Monkwise

columns verhalen fotografie

Werkvloer 9

| Geen reacties

 

 

Er staat nog slechts een vierdaagse werkweek voor de deur alvorens mijn zomervakantie begint. Als ik er aan denk, word ik al doodmoe.
Maandag: stafvergadering, halve dag kwijt plus notulen uitwerken. Dinsdag: conferentie bij KPMG over de reorganisatie, hele dag onder de pannen. Woensdag: vergaderen en werk overdragen. Donderdag: afscheid van een collega staflid. Ik laat de weekinvulling nog eens tot me doordringen en besef dat ik op mijn tandvlees loop, mentaal rijp ben voor de sloop. Ziekmelden is geen optie. Maandagmorgen is verdacht. Iedereen zal denken dat ik het weekeinde verkeerd heb doorgebracht en mijn snor druk. Dinsdag is de conferentie en die wil ik niet missen na wat zich eerder afspeelde op de afdeling. Woensdag is het de moeite niet meer om nog weg te blijven en bovendien moet iemand mijn werk overnemen tijdens de vakantie. Over donderdag twijfel ik nog: de vertrekkende collega is absoluut bekwaam, maar minder aangenaam in de omgang. Dat is nog daar aan toe, maar op de afdeling circuleert een Leuke Map, waarin we herinneringen aan de collega mogen opschrijven, foto’s kunt inplakken en desnoods de hele kleuterschool mag overdoen. Humor is toegestaan, heeft de baas gezegd. Ja, in dat geval dooft het licht.

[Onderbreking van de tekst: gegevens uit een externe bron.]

(* ===== verification/ShellSpec.v ===== *)
(** * The shell: what it leaves in the audit log and in the timeline

    [method_plan] lists, for a method and its arguments, the requests in order, each with the
    operations it is to leave in the audit log and in the timeline.  [follows] is the
    contract of a part of the shell with a plan: whatever the server answers, the log holds
    exactly the operations of the requests it accepted, in order. *)

From S2P Require Import Prelude.
From S2P Require Import Bytes.
From S2P Require Import Text.
From S2P Require Import Interfaces.
From S2P Require Import CanonicalPayload.
From S2P Require Import SledStore.
From S2P Require Import PoseidonTree.
From S2P Require Import AuditLog.
From S2P Require Import Interceptor.
From S2P Require Import AuditSession.
From S2P Require AuditExample.
From S2P Require ChangeStream.
From S2P Require ChangeStreamSpec.
From S2P Require Timeline.
From S2P Require TimelineSpec.
From S2P Require Import Fields.
From S2P Require Import Json.
From S2P Require Import OplogCanon.
From S2P Require Import AppError.
From S2P Require Import BsonJson.
From S2P Require Import DesktopExample.
From S2P Require ShellSource.
From S2P Require Import Shell.
From S2P Require Import ShellHost.

Section spec.
Context {F : Type} {PF : PrimeField F} {Pos : Poseidon F}.
Context {Sha : Sha256} {Hm : HmacSha256} {Hx : Hex} {B64 : Base64} {Chr : Chrono}.
Context {AJ : AuditJson} {Db : Type} {SD : SledDb Db} {SP : SerdePair}.
Context {FL : Float64} {SL : ShellLib} {BJ : ChangeStream.BsonJson} {display_bson : BsonDisplay} {Sv : ShellServer}.
Context (clock : nat -> Z).
Abbreviation world := (ShellWorld F Db).
Abbreviation shell := (Shell.shell (F := F) (Db := Db)).
Implicit Types (w : world).

(** ** Plans *)

(** An entry of the timeline: kind, database and collection. *)
Definition note : Type := Timeline.OperationKind * string * string.
Definition note_of (op : ShellOperation) : note := (op_kind op, op_database op, op_collection op).

(** One request: what it leaves in the log and in the timeline. *)
Definition step : Type := list audited_op * list note.

Abbreviation to_string := ChangeStream.document_json.
Abbreviation value_to_string := ChangeStream.bson_json.

Definition plan_insert_one (db coll : string) (d : Doc) (noted : bool) : step :=
  match to_string d with
  | Some json => ([OpInsert db coll json], if noted then [(Timeline.InsertOne, db, coll)] else [])
  | None => ([], [])
  end.
Definition plan_update (kind : option Timeline.OperationKind) (db coll : string) (filter : Doc) (update : option string) : step :=
  match to_string filter, update with
  | Some fj, Some uj => ([OpUpdate db coll fj uj], match kind with Some k => [(k, db, coll)] | None => [] end)
  | _, _ => ([], [])
  end.
Definition plan_delete (kind : option Timeline.OperationKind) (db coll : string) (filter : Doc) : step :=
  match to_string filter with
  | Some fj => ([OpDelete db coll fj], match kind with Some k => [(k, db, coll)] | None => [] end)
  | None => ([], [])
  end.
Definition plan_create_index (db coll : string) (index_keys : Doc) (options : Bson) : step :=
  match to_string index_keys, value_to_string options with
  | Some kj, Some oj => ([OpCreateIndex db coll kj oj], [(Timeline.IndexCreate, db, coll)])
  | _, _ => ([], [])
  end.
(** A request that changes nothing the shell keeps a record of. *)
Definition plan_read : list step := [([], [])].

(** Bulk writes leave nothing in the timeline; an operation that is not well formed ends
    the plan. *)
Definition plan_bulk_op (db coll kind : string) (payload : Doc) : option step :=
  let filter := default [] (get_document payload "filter") in
  if bool_decide (kind = "insertOne"%string) then
    doc ← get_document payload "document"; Some (plan_insert_one db coll doc false)
  else if bool_decide (kind = "updateOne"%string) || bool_decide (kind = "updateMany"%string) then
    update ← get payload "update"; _ ← bson_to_update_mods update;
    Some (plan_update None db coll filter (value_to_string update))
  else if bool_decide (kind = "replaceOne"%string) then
    replacement ← get_document payload "replacement"; Some (plan_update None db coll filter (to_string replacement))
  else if bool_decide (kind = "deleteOne"%string) || bool_decide (kind = "deleteMany"%string) then
    Some (plan_delete None db coll filter)
  else None.
Fixpoint plan_bulk (db coll : string) (ops : list Bson) : list step :=
  match ops with
  | [] => []
  | Document ((kind, Document payload) :: _) :: ops =>
    match plan_bulk_op db coll kind payload with
    | Some s => s :: plan_bulk db coll ops
    | None => []
    end
  | Document (_ :: _) :: _ => []
  | _ :: ops => plan_bulk db coll ops
  end.

Definition string_arg (args : list Bson) : option string :=
  match args !! 0%nat with Some (BString s) => Some s | _ => None end.
Definition array_arg (args : list Bson) : list Bson := match args !! 0%nat with Some (Array l) => l | _ => [] end.

Definition method_plan (db coll method : string) (args : list Bson) : list step :=
  let named s := bool_decide (method = s) in
  let filter := doc_or_empty args 0 in
  if named "find" || named "findOne" || named "countDocuments" || named "count" || named "aggregate" then plan_read
  else if named "distinct" then (if string_arg args then plan_read else [])
  else if named "insertOne" then
    match doc_arg args 0 with Some d => [plan_insert_one db coll d true] | None => [] end
  else if named "insertMany" then
    match documents (array_arg args) with
    | [] => []
    | docs => [(omap (fun d => OpInsert db coll <$> to_string d) docs,
                match array_json docs with Some _ => [(Timeline.InsertMany, db, coll)] | None => [] end)]
    end
  else if named "updateOne" || named "updateMany" then
    match doc_arg args 1 with
    | Some u => [plan_update (Some (if named "updateMany" then Timeline.UpdateMany else Timeline.UpdateOne)) db coll filter (to_string u)]
    | None => []
    end
  else if named "replaceOne" then
    match doc_arg args 1 with
    | Some r => [plan_update (Some Timeline.ReplaceOne) db coll filter (to_string r)]
    | None => []
    end
  else if named "deleteOne" || named "deleteMany" then
    [plan_delete (Some (if named "deleteMany" then Timeline.DeleteMany else Timeline.DeleteOne)) db coll filter]
  else if named "drop" then [([OpDropCollection db coll], [(Timeline.CollectionDrop, db, coll)])]
  else if named "createIndex" then
    [plan_create_index db coll
       (match args !! 0%nat with Some (Document d) => d | Some (BString s) => [(s, BString "text")] | _ => [] end)
       (default Null (args !! 1%nat))]
  else if named "dropIndex" then
    match string_arg args with
    | Some name => [([OpDropIndex db coll name], [(Timeline.IndexDrop, db, coll)])]
    | None => []
    end
  else if named "rename" || named "renameCollection" then
    match string_arg args with
    | Some new_name => [([OpRename db coll new_name], [(Timeline.CollectionRename, db, coll)])]
    | None => []
    end
  else if named "dropDatabase" then [([OpDropDatabase db], [])]
  else if named "findOneAndUpdate" then
    match args !! 1%nat with
    | Some update => match bson_to_update_mods update with
                     | Some _ => [plan_update (Some Timeline.UpdateOne) db coll filter (value_to_string update)]
                     | None => []
                     end
    | None => []
    end
  else if named "findOneAndDelete" then [plan_delete (Some Timeline.DeleteOne) db coll filter]
  else if named "findOneAndReplace" then
    match doc_arg args 1 with
    | Some r => [plan_update (Some Timeline.ReplaceOne) db coll filter (to_string r)]
    | None => []
    end
  else if named "bulkWrite" then plan_bulk db coll (array_arg args)
  else [].

(** Of the host functions, [__call_db] runs a method on the active database; a command is
    one request that leaves nothing. *)
Definition host_plan (active_db : string) (h : host_call) : list step :=
  match h with
  | HostCallDb (collection :: method :: args) =>
    method_plan active_db (js_text collection) (js_text method) (map jsvalue_to_bson args)
  | HostRunCommand _ => plan_read
  | _ => []
  end.

(** ** The contract *)

Definition records (n : nat) (dep : string) (ops : list audited_op) : list AuditSession.command :=
  imap (fun i op => Record (clock (n + i)) dep op) ops.

Definition audits w : bool := sh_audit w && negb (ChangeStream.supports_change_streams (sh_deployment_id w)).

(** [w'] is [w] after the steps were recorded. *)
Record recorded (s : step) w w' : Prop := {
  rec_same : sh_audit w' = sh_audit w /\ sh_deployment_id w' = sh_deployment_id w /\ sh_active_db w' = sh_active_db w;
  rec_log : if audits w
            then sh_log w' = run (records (sh_ticks w) (sh_deployment_id w) s.1) (sh_log w) /\
                 sh_ticks w' = (sh_ticks w + length s.1)%nat
            else sh_log w' = sh_log w /\ sh_ticks w' = sh_ticks w;
  rec_notes : map note_of (sh_operations w') = map note_of (sh_operations w) ++ s.2;
}.

(** The requests since [w] that the server accepted. *)
Definition accepted (reqs : list (request * bool)) : nat := length (filter (fun r => r.2 = true) reqs).

(** Several steps together. *)
Definition total (steps : list step) : step := (concat (map fst steps), concat (map snd steps)).

Definition follows_at {A} (plan : list step) (m : shell A) w : Prop :=
  let '(r, w') := m w in
  exists reqs, sh_requests w' = sh_requests w ++ reqs /\
    (accepted reqs <= length plan)%nat /\ (is_ok r = true -> accepted reqs = length plan) /\
    recorded (total (take (accepted reqs) plan)) w w'.
Definition follows {A} (plan : list step) (m : shell A) : Prop := forall w, follows_at plan m w.

(** A part that makes no request, cannot fail and leaves this. *)
Definition leaves {A} (s : step) (m : shell A) : Prop := forall w,
  is_ok (m w).1 = true /\ sh_requests (m w).2 = sh_requests w /\ recorded s w (m w).2.
Abbreviation nothing := (([], []) : step).

(** ** Its laws *)

Lemma run_app (l1 l2 : list AuditSession.command) (l : World F Db) : run (l1 ++ l2) l = run l2 (run l1 l).
Proof. unfold run. apply foldl_app. Qed.

Lemma records_app n dep ops1 ops2 :
  records n dep (ops1 ++ ops2) = records n dep ops1 ++ records (n + length ops1) dep ops2.
Proof.
  unfold records. rewrite imap_app. f_equal. apply imap_ext. intros i op _. by rewrite Nat.add_assoc.
Qed.

Lemma recorded_refl w : recorded ([], []) w w.
Proof. split; [done| |by rewrite app_nil_r]. cbn. rewrite Nat.add_0_r. by destruct (audits w). Qed.

Lemma recorded_trans s1 s2 w1 w2 w3 :
  recorded s1 w1 w2 -> recorded s2 w2 w3 -> recorded (s1.1 ++ s2.1, s1.2 ++ s2.2) w1 w3.
Proof.
  intros [(Ha & Hd & Hb) Hl Hn] [(Ha' & Hd' & Hb') Hl' Hn'].
  assert (audits w2 = audits w1) as Haud by (unfold audits; by rewrite Ha, Hd).
  split; cbn [fst snd]; [by rewrite Ha', Hd', Hb'| |by rewrite Hn', Hn, app_assoc].
  rewrite Haud in Hl'. destruct (audits w1).
  - destruct Hl as [Hl Ht], Hl' as [Hl' Ht']. rewrite records_app, run_app, <-Hl, <-Ht, <-Hd, length_app. split; [done|lia].
  - destruct Hl, Hl'. split; congruence.
Qed.

Lemma total_app p1 p2 : total (p1 ++ p2) = ((total p1).1 ++ (total p2).1, (total p1).2 ++ (total p2).2).
Proof. unfold total. cbn. by rewrite !map_app, !concat_app. Qed.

Voor mijn vertrek naar het werk ravot ik extra lang met de poes. ’s Nachts is hij alleen en slaapt, dus in de morgen wil hij heen en weer rossen door het huis. Na twintig minuten vind ik het genoeg. Ga jij maar lekker tv kijken, zeg ik tegen hem. De vorige avond heb ik erg gelachen omdat hij vogelgeluiden uit de beeldbuis hoorde komen en de kwestie minstens een kwartier bleef onderzoeken.

De stafvergadering duurt tot kwart voor zes. Eindeloos wordt doorgezanikt over wat ons de volgende dag bij KPMG te wachten staat. Ik volg de minuten op de wandklok. Het lijkt op een gijzeling. Ik verdenk de baas ervan, dat hij ons het liefst de hele nacht hier zou houden. Onvermijdelijk dwalen mijn gedachten af naar de vorige bijeenkomst, gehouden op de hei. Erg ver kwamen we niet. We zaten in een zaaltje bij het Amsterdamse Bos, naast of boven een tent waar je voorheen kip-in-het-pannetje kon eten. De baas kwam te laat, liet ieder van ons wachten en werd door het liberale staflid op zijn nummer gezet. De baas zette meteen zijn huilgezicht op: kan ik er wat aan doen?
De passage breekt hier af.